This is my monthly column for Kaf.online (originally in Dutch). Due to the language and culture difference, some of the nuances may have gotten lost in translation. I hope you’ll enjoy it anyhow!
The first epidemic animal disease I can remember was BSE in the mid nineties. Back then, poignant images of ill cows swaying on their legs were constantly in the news. Shortly after that, Dutch pig farmers had to deal with a terrible wave of swine fever. I vividly remember the grab cranes literally grabbing those pigs out of their stables after which they’d be destroyed by the tens of thousands. To top things off, a third of the total poultry population in the Netherlands was slaughtered in 2003 because of the bird flu.
These are just a few examples of the misery Dutch animal farmers – and the ill animals in particular – had to deal with over the past 20 years. A dramatic experience, certainly, but not all that surprising. On the contrary, I’m surprised there haven’t been more epidemics like this. Because let’s be honest, if you cram tens of thousands of animals together in one space you’re asking for trouble, right? It doesn’t take a genius to know this is the perfect environment for many a virus.
And yet (again) we haven’t learned anything from the past. Worse even, the number of poultry farms in the Netherlands has been decreasing for years, while the number of chickens is increasing. Wait a minute, what? Yep, that’s right. In 2014 there were 2160 Dutch farms and together they held about 105 million chickens. That means an average of some 69 thousand chickens per poultry farm. Imagine the amount of feathers – and dust – flying around in those stables.
And that’s exactly the problem: feathers and feather dust are a paradise for so many lice, flees and mites it gets you itchy all over. One of these nasty little bastards, the so-called red mite, has caused the recent International Egg Contamination Scandal we currently find ourselves in. I hate to say it was about time for some fresh animal-farmers-drama…

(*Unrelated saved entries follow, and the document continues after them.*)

(** The connection becomes the peer's, or is closed, or is the operation's. *)
Lemma hand_over_spec {A} peer p new ec addr_len (k : implementation * error_code -> svc R A) Q :
  is_open (base peer) = false -> state_ (base peer) = 0 -> new <> invalid_socket ->
  (forall x, assigned new (base x.1) x.2 -> triple (holds (base x.1)) {[new]} (k x) Q) ->
  (forall e r, Q (Throw e) r ∅) ->
  triple (fun _ => True) {[new]}
    (_ ← resize_peer addr_len (call_os (destroy_holder new)); x ← assign peer p new ec; k x) Q.
Proof.
  intros Ho Hst Hn Hk HQ. eapply triple_bind; [by apply (resize_peer_spec _ _ (fun _ => True))|intros [] F'|].
  - apply (triple_known _ (F' = {[new]})); [by intros r [-> _]|]. intros ->.
    eapply triple_bind; [eapply triple_pre, assign_spec; done|intros x F2|auto with horcrux].
    apply (triple_known _ (assigned new (base x.1) x.2 /\ F2 = {[new]})).
    { by intros r (? & [= <-] & Ha & -> & _). }
    intros [Ha ->]. eapply triple_pre, (Hk x Ha). by intros r (? & [= <-] & _ & _ & Hb).
  - split; [|done]. intros e r F. by intros ->.
Qed.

As long as we – yes, that includes us carnivore-consumers-who-want-to-pay-as-little-as-possible – keep prioritising the economic interest (i.e. more animals spread over less farms), these kind of mass diseases will keep occurring. In the egg-case we can blame it on the company exterminating the red mite, but the real issue goes much deeper than that. The way our bio-industry is structured needs to change radically: we need to have less animals per farm and more space for each animal. Indeed, that probably means we’ll have to pay a little more for our piece of beef or pork. But I’m sure we’d manage to go without that bit of meat for a few days a week. We could have a fresh egg to go with our meal instead. Uncontaminated of course.